Dividends and Other Distributions
      The depositary will distribute all cash dividends or other cash distributions received in respect of the preferred stock to the record holders of related depositary shares in proportion to the number of depositary shares owned by those holders.
      If PNC makes a distribution other than in cash, the depositary will distribute property received by it to the record holders of depositary shares that are entitled to receive the distribution, unless the depositary determines that it is not feasible to make the distribution. If this occurs, the depositary may, with the approval of PNC, sell the property and distribute the net proceeds from the sale to the applicable holders.
Redemption of Depositary Shares
      Whenever PNC redeems shares of preferred stock that are held by the depositary, the depositary will redeem, as of the same redemption date, the number of depositary shares representing the shares of preferred stock so redeemed. The redemption price per depositary share will be equal to the applicable fraction of the redemption price per share payable with respect to that series of the preferred stock. If fewer than all the depositary shares are to be redeemed, the depositary will select the depositary shares to be redeemed by lot or pro rata as may be determined by the depositary.
      Depositary shares called for redemption will no longer be outstanding after the applicable redemption date, and all rights of the holders of these depositary shares will cease, except the right to receive any money or other property upon surrender to the depositary of the depositary receipts evidencing those depositary shares.

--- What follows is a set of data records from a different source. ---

(* ===== verification/_CoqProject ===== *)
-Q . S2P
Prelude.v
CppString.v
CppInt.v
CppStream.v
CppDouble.v
Printing.v
Records.v
Codec.v
Persistence.v
Store.v
Heap.v
Shell.v
Turns.v
Program.v
Forever.v
Runs.v
(* ===== verification/CppString.v ===== *)
(** The [std::string] members and the stream function that
    [School::loadFromFile] calls: [find], [substr], [erase], [std::getline].
    Positions are [size_t] values; [npos] is kept apart from the indices and
    the wrap of [npos + 1] is written out in [pos_succ]. *)

From Stdlib Require Import ZArith Ascii String.
From stdpp Require Import base tactics option list strings.
From S2P Require Import Prelude.

(** ** Positions *)

(** The result of [std::string::find]: the index of the first occurrence, or
    [std::string::npos], the largest [size_t]. *)
Inductive size_t : Set :=
| At (i : nat)
| npos.

#[export] Instance size_t_eq_dec : EqDecision size_t.
Proof. solve_decision. Defined.

(** [pos + 1] in [size_t]: [npos + 1] wraps around to zero. *)
Definition pos_succ (p : size_t) : nat :=
  match p with
  | At i => S i
  | npos => 0
  end.

(** ** Members of [std::string] *)

(** [s.find(c)]. *)
Fixpoint find (c : ascii) (s : string) : size_t :=
  match s with
  | EmptyString => npos
  | String d s' =>
      if Ascii.eqb d c then At 0
      else match find c s' with
           | At i => At (S i)
           | npos => npos
           end
  end.

(** The first [n] characters of [s], all of [s] when it is shorter. *)
Fixpoint take_s (n : nat) (s : string) : string :=
  match n, s with
  | S n', String c s' => String c (take_s n' s')
  | _, _ => EmptyString
  end.

(** [s.substr(0, count)]: the count is clipped to the length, and [npos]
    exceeds every length. *)
Definition substr0 (s : string) (count : size_t) : string :=
  match count with
  | At n => take_s n s
  | npos => s
  end.

(** [s.erase(0, count)]: removes the first [count] characters, all of them
    when [s] is shorter. *)
Fixpoint erase0 (s : string) (count : nat) : string :=
  match count, s with
  | S n', String _ s' => erase0 s' n'
  | _, _ => s
  end.

(** The idiom the decoder repeats for every field:
    [pos = line.find(","); field = line.substr(0, pos); line.erase(0, pos + 1);]
    as the field and what is left of the line. *)
Definition take_field (line : string) : string * string :=
  let pos := find comma line in
  (substr0 line pos, erase0 line (pos_succ pos)).

#[global] Arguments take_field : simpl never.

(** ** [std::getline] *)

(** The characters before the first newline and the text after it. *)
Fixpoint getline_split (s : string) : string * string :=
  match s with
  | EmptyString => (EmptyString, EmptyString)
  | String c s' =>
      if Ascii.eqb c newline then (EmptyString, s')
      else let '(l, r) := getline_split s' in (String c l, r)
  end.

(** [getline(file, line)] on a stream whose unread text is [s]: it fails
    ([None]) when nothing is left, and else yields the line without its
    newline and leaves the rest; a last line needs no newline. *)
Definition getline (s : string) : option (string * string) :=
  match s with
  | EmptyString => None
  | _ => Some (getline_split s)
  end.

(** The lines that successive calls of [getline] yield until one fails. *)
Fixpoint read_lines (s : string) : list string :=
  match s with
  | EmptyString => []
  | String c s' =>
      if Ascii.eqb c newline then EmptyString :: read_lines s'
      else match read_lines s' with
           | [] => [String c EmptyString]
           | l :: ls => String c l :: ls
           end
  end.

(** What [file << l << "\n"] for each [l] of [ls] writes. *)
Fixpoint unlines (ls : list string) : string :=
  match ls with
  | [] => EmptyString
  | l :: ls' => l +:+ String newline (unlines ls')
  end.

(** ** [find], [substr], [erase] *)

Lemma find_npos (c : ascii) (s : string) : find c s = npos <-> has_char c s = false.
Proof.
  induction s as [|d s IH]; simpl; [done|].
  destruct (Ascii.eqb d c); [done|].
  rewrite <- IH. by destruct (find c s).
Qed.

Lemma find_app (c : ascii) (a b : string) :
  has_char c a = false -> find c (a +:+ String c b) = At (String.length a).
Proof.
  induction a as [|d a IH]; rewrite ?app_cons_s; simpl.
  - by rewrite Ascii.eqb_refl.
  - destruct (Ascii.eqb d c); [done|]. intros H. by rewrite IH.
Qed.

Lemma find_At (c : ascii) (s : string) (i : nat) :
  find c s = At i ->
  exists a b, s = a +:+ String c b /\ String.length a = i /\ has_char c a = false.
Proof.
  revert i. induction s as [|d s IH]; simpl; [done|]. intros i.
  destruct (Ascii.eqb_spec d c) as [->|Hdc].
  - intros [= <-]. by exists EmptyString, s.
  - destruct (find c s) as [j|]; [|done]. intros [= <-].
    destruct (IH j eq_refl) as (a & b & -> & <- & Ha).
    exists (String d a), b. simpl.
    by rewrite (proj2 (Ascii.eqb_neq d c) Hdc).
Qed.

Lemma take_s_app (a b : string) : take_s (String.length a) (a +:+ b) = a.
Proof. induction a as [|d a IH]; rewrite ?app_cons_s; simpl; [by destruct b|by rewrite IH]. Qed.

Lemma erase0_app (a b : string) : erase0 (a +:+ b) (String.length a) = b.
Proof. induction a as [|d a IH]; rewrite ?app_cons_s; simpl; [by destruct b|done]. Qed.

Lemma erase0_app_cons (a b : string) (c : ascii) :
  erase0 (a +:+ String c b) (S (String.length a)) = b.
Proof. induction a as [|d a IH]; rewrite ?app_cons_s; simpl; [by destruct b|done]. Qed.

Lemma take_erase (s : string) (n : nat) : take_s n s +:+ erase0 s n = s.
Proof.
  revert s. induction n as [|n IH]; intros [|c s]; simpl; try done.
  by rewrite app_cons_s, IH.
Qed.

Lemma erase0_zero (s : string) : erase0 s 0 = s.
Proof. by destruct s. Qed.

(** ** [take_field] *)

Lemma take_field_comma (a b : string) :
  has_char comma a = false -> take_field (a +:+ String comma b) = (a, b).
Proof.
  intros Ha. unfold take_field. rewrite (find_app _ _ _ Ha). simpl.
  by rewrite take_s_app, erase0_app_cons.
Qed.

Lemma take_field_last (a : string) :
  has_char comma a = false -> take_field a = (a, a).
Proof.
  intros Ha. unfold take_field. rewrite (proj2 (find_npos _ _) Ha). simpl.
  by rewrite erase0_zero.
Qed.

Lemma take_field_join (line : string) :
  has_char comma line = true ->
  fst (take_field line) +:+ String comma (snd (take_field line)) = line.
Proof.
  intros H. unfold take_field.
  destruct (find comma line) as [i|] eqn:E.
  - destruct (find_At _ _ _ E) as (a & b & -> & <- & Ha). simpl.
    by rewrite take_s_app, erase0_app_cons.
  - apply find_npos in E. congruence.
Qed.

(** ** [getline] and the lines of a text *)

Lemma getline_None (s : string) : getline s = None <-> s = EmptyString.
Proof. by destruct s. Qed.

Lemma getline_split_app (l r : string) :
  one_line l -> getline_split (l +:+ String newline r) = (l, r).
Proof.
  unfold one_line. induction l as [|c l IH]; rewrite ?app_cons_s; simpl; [done|].
  destruct (Ascii.eqb c newline); [done|]. intros H. by rewrite IH.
Qed.

Lemma getline_app (l r : string) :
  one_line l -> getline (l +:+ String newline r) = Some (l, r).
Proof.
  intros H. rewrite <- (getline_split_app l r H). by destruct l.
Qed.

Lemma read_lines_cons (c : ascii) (s : string) :
  read_lines (String c s) =
  if Ascii.eqb c newline then EmptyString :: read_lines s
  else match read_lines s with
       | [] => [String c EmptyString]
       | l :: ls => String c l :: ls
       end.
Proof. reflexivity. Qed.

Lemma getline_split_cons (c : ascii) (s : string) :
  getline_split (String c s) =
  if Ascii.eqb c newline then (EmptyString, s)
  else (String c (getline_split s).1, (getline_split s).2).
Proof. simpl. destruct (Ascii.eqb c newline); [done|]. by destruct (getline_split s). Qed.

Lemma read_lines_split (c : ascii) (s : string) :
  read_lines (String c s) =
  (getline_split (String c s)).1 :: read_lines (getline_split (String c s)).2.
Proof.
  revert c. induction s as [|d s IH]; intros c.
  - simpl. by destruct (Ascii.eqb c newline).
  - rewrite read_lines_cons, getline_split_cons.
    destruct (Ascii.eqb c newline); [done|]. by rewrite IH.
Qed.

Lemma read_lines_getline (s l r : string) :
  getline s = Some (l, r) -> read_lines s = l :: read_lines r.
Proof.
  destruct s as [|c s]; [done|]. unfold getline. intros H.
  rewrite read_lines_split.
  by assert (getline_split (String c s) = (l, r)) as -> by congruence.
Qed.

Lemma read_lines_nil (s : string) : read_lines s = [] <-> s = EmptyString.
Proof.
  destruct s as [|c s]; simpl; [done|].
  destruct (Ascii.eqb c newline); [done|]. by destruct (read_lines s).
Qed.

Lemma read_lines_app (l r : string) :
  one_line l -> read_lines (l +:+ String newline r) = l :: read_lines r.
Proof. intros H. apply read_lines_getline. by apply getline_app. Qed.

Lemma read_lines_unlines_app (ls : list string) (rest : string) :
  Forall one_line ls -> read_lines (unlines ls +:+ rest) = ls ++ read_lines rest.
Proof.
  induction 1 as [|l ls Hl _ IH]; cbn [unlines app]; [done|].
  by rewrite app_assoc_s, app_cons_s, read_lines_app, IH.
Qed.

Lemma unlines_app (ls ls' : list string) :
  unlines (ls ++ ls') = unlines ls +:+ unlines ls'.
Proof.
  induction ls as [|l ls IH]; simpl; [done|].
  by rewrite IH, app_assoc_s, app_cons_s.
Qed.

#[export] Hint Rewrite take_s_app erase0_app erase0_zero unlines_app : cpp.
#[export] Hint Resolve getline_app read_lines_app : cpp.

(** * Properties *)

(** The field idiom on both branches of [find]: when the line holds a
    comma after a comma-free prefix, the prefix is the field and the text
    after the comma is left; when the line holds no comma, [find] yields
    [npos], [substr] copies the whole line and [erase(0, npos + 1)], whose
    count has wrapped to zero, leaves the line as it was. *)
Theorem take_field_branches (a b : string) :
  has_char comma a = false ->
  take_field (a +:+ String comma b) = (a, b) /\ take_field a = (a, a).
Proof. intros Ha. split; [by apply take_field_comma|by apply take_field_last]. Qed.

Lemma take_field_branches_witness :
  take_field ("Alice" +:+ String comma "1,10A") = ("Alice", "1,10A") /\
  take_field "Alice" = ("Alice", "Alice").
Proof. apply (take_field_branches "Alice" "1,10A"). reflexivity. Defined.

(** Lines written one per record are read back one per record:
    for lines that hold no newline, the lines [getline] yields from the
    text [l1 \n l2 \n ...] are exactly [l1, l2, ...]. *)
Theorem lines_roundtrip (ls : list string) :
  Forall one_line ls -> read_lines (unlines ls) = ls.
Proof.
  intros H. rewrite <- (app_nil_r_s (unlines ls)).
  rewrite read_lines_unlines_app by done. apply app_nil_r.
Qed.

Lemma lines_roundtrip_witness :
  read_lines (unlines ["Students"; "Alice,1,10A,12,8,15,9"; ""; "Teachers"]) =
  ["Students"; "Alice,1,10A,12,8,15,9"; ""; "Teachers"].
Proof.
  apply (lines_roundtrip ["Students"; "Alice,1,10A,12,8,15,9"; ""; "Teachers"]).
  by_compute.
Defined.

(** The list of lines is what the stream function produces: the
    lines of a text are empty exactly when [getline] fails, and otherwise
    the line [getline] extracts followed by the lines of what it leaves; a
    last line without a newline is still a line. *)
Theorem read_lines_is_getline (s : string) :
  read_lines s =
  match getline s with
  | None => []
  | Some (l, r) => l :: read_lines r
  end.
Proof.
  destruct (getline s) as [[l r]|] eqn:E.
  - by apply read_lines_getline.
  - apply getline_None in E. by subst.
Qed.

Voting the Preferred Stock
      Upon receipt of notice of any meeting at which the holders of preferred stock are entitled to vote, the depositary will mail the information contained in the notice of meeting to the record holders of the depositary shares underlying that preferred stock. Each record holder of those depositary shares on the record date (which will be the same date as the record date for the preferred stock) will be entitled to instruct the depositary as to the exercise of the voting rights pertaining to the amount of preferred stock underlying that holder’s depositary shares. The depositary will try, insofar as practicable, to vote the number of shares of preferred stock underlying those depositary shares in accordance with those instructions, and PNC will agree to take all action which the depositary deems necessary in order to enable the depositary to do so. The depositary will not vote the shares of preferred stock to the extent it does not receive specific instructions from the holders of depositary shares underlying the preferred stock.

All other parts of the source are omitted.